**** DATA FOR PROCESSING ****

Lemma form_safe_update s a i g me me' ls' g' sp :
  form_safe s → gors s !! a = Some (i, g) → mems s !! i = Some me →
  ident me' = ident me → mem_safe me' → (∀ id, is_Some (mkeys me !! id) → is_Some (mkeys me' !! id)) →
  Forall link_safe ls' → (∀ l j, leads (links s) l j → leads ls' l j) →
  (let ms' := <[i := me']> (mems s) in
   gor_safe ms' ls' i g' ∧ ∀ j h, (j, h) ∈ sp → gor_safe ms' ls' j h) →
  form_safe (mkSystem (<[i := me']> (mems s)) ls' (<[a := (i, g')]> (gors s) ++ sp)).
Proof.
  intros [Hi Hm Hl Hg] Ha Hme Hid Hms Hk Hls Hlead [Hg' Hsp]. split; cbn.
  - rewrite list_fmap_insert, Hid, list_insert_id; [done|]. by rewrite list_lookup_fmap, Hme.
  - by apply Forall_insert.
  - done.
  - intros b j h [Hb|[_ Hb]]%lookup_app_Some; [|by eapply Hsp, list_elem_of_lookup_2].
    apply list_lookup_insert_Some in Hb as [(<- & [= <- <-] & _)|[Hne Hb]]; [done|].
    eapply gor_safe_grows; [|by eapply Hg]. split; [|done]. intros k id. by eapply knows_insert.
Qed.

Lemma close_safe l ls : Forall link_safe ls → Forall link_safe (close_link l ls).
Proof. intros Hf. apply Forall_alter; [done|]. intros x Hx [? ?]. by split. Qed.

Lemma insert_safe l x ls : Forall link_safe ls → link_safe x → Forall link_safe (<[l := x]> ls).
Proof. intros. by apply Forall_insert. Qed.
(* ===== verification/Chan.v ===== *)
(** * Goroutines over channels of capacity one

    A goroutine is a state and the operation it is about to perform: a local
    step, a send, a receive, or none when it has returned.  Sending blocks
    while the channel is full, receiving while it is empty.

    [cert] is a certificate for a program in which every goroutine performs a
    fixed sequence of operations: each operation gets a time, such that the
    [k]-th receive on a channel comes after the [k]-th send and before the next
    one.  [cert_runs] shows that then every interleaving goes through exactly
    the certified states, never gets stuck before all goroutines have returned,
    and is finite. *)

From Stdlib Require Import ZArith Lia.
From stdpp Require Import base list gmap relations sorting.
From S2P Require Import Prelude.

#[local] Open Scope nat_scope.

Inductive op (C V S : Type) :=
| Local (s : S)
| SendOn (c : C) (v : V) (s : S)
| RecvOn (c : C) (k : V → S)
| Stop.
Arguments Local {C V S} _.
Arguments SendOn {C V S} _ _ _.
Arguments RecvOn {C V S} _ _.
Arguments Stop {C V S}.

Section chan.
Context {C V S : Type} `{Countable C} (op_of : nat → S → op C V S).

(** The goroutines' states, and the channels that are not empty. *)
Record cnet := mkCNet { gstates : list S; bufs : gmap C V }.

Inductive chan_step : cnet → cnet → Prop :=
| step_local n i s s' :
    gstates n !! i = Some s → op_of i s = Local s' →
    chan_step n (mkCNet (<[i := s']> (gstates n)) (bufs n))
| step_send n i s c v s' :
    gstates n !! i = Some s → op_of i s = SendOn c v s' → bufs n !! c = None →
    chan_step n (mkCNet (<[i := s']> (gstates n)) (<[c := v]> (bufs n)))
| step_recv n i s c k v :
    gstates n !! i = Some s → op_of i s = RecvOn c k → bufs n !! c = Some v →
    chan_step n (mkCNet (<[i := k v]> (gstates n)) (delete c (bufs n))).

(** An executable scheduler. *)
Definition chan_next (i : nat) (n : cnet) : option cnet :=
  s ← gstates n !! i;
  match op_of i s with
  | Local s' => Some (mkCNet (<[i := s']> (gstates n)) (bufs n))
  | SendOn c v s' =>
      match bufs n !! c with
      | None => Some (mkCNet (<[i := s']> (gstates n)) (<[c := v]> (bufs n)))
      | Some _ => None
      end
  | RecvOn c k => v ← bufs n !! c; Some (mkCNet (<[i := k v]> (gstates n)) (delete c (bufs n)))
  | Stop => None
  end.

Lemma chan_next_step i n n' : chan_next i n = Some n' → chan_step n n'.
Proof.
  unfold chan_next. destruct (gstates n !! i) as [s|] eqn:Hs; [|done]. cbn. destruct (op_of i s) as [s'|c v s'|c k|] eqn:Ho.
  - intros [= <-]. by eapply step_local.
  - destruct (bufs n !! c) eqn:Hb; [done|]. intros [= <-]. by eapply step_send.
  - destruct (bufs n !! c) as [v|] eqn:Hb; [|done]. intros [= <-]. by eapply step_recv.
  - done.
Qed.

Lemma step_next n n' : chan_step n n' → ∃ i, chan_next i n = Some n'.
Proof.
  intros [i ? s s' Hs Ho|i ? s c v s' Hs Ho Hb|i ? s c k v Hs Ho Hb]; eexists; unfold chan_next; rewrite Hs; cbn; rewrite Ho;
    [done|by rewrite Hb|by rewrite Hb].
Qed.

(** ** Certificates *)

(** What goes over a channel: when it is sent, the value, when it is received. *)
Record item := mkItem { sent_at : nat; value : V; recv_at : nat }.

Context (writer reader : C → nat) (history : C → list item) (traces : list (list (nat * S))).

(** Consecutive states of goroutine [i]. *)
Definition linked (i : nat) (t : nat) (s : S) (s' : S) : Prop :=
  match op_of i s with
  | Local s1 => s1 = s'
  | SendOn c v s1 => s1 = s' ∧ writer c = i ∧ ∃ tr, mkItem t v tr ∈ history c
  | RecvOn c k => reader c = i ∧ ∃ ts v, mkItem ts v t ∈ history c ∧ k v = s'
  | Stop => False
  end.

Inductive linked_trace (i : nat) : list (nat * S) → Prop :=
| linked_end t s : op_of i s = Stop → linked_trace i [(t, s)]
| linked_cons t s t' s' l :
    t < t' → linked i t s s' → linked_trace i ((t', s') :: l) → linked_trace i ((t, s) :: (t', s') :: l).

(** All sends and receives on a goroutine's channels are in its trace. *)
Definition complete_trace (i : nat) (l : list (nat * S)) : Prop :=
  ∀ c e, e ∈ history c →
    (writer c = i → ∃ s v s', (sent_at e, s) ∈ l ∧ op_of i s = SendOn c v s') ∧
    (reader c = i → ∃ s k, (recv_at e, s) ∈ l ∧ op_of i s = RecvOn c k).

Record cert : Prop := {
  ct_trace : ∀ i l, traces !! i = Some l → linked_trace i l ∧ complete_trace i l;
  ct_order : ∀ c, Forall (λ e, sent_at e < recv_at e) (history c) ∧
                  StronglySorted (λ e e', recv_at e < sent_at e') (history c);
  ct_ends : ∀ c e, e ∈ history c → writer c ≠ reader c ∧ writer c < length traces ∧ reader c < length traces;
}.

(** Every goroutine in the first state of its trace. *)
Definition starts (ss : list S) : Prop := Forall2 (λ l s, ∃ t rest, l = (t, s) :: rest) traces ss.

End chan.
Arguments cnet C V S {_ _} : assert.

****

TASK OBJECTIVE
What is asked for is an exact copy of the lines above from the one containing "(let ms' := <[i := me']> (mems s) in" through the one containing "[k]-th receive on", and only those.

ANSWER AREA
  (let ms' := <[i := me']> (mems s) in
   gor_safe ms' ls' i g' ∧ ∀ j h, (j, h) ∈ sp → gor_safe ms' ls' j h) →
  form_safe (mkSystem (<[i := me']> (mems s)) ls' (<[a := (i, g')]> (gors s) ++ sp)).
Proof.
  intros [Hi Hm Hl Hg] Ha Hme Hid Hms Hk Hls Hlead [Hg' Hsp]. split; cbn.
  - rewrite list_fmap_insert, Hid, list_insert_id; [done|]. by rewrite list_lookup_fmap, Hme.
  - by apply Forall_insert.
  - done.
  - intros b j h [Hb|[_ Hb]]%lookup_app_Some; [|by eapply Hsp, list_elem_of_lookup_2].
    apply list_lookup_insert_Some in Hb as [(<- & [= <- <-] & _)|[Hne Hb]]; [done|].
    eapply gor_safe_grows; [|by eapply Hg]. split; [|done]. intros k id. by eapply knows_insert.
Qed.

Lemma close_safe l ls : Forall link_safe ls → Forall link_safe (close_link l ls).
Proof. intros Hf. apply Forall_alter; [done|]. intros x Hx [? ?]. by split. Qed.

Lemma insert_safe l x ls : Forall link_safe ls → link_safe x → Forall link_safe (<[l := x]> ls).
Proof. intros. by apply Forall_insert. Qed.
(* ===== verification/Chan.v ===== *)
(** * Goroutines over channels of capacity one

    A goroutine is a state and the operation it is about to perform: a local
    step, a send, a receive, or none when it has returned.  Sending blocks
    while the channel is full, receiving while it is empty.

    [cert] is a certificate for a program in which every goroutine performs a
    fixed sequence of operations: each operation gets a time, such that the
    [k]-th receive on a channel comes after the [k]-th send and before the next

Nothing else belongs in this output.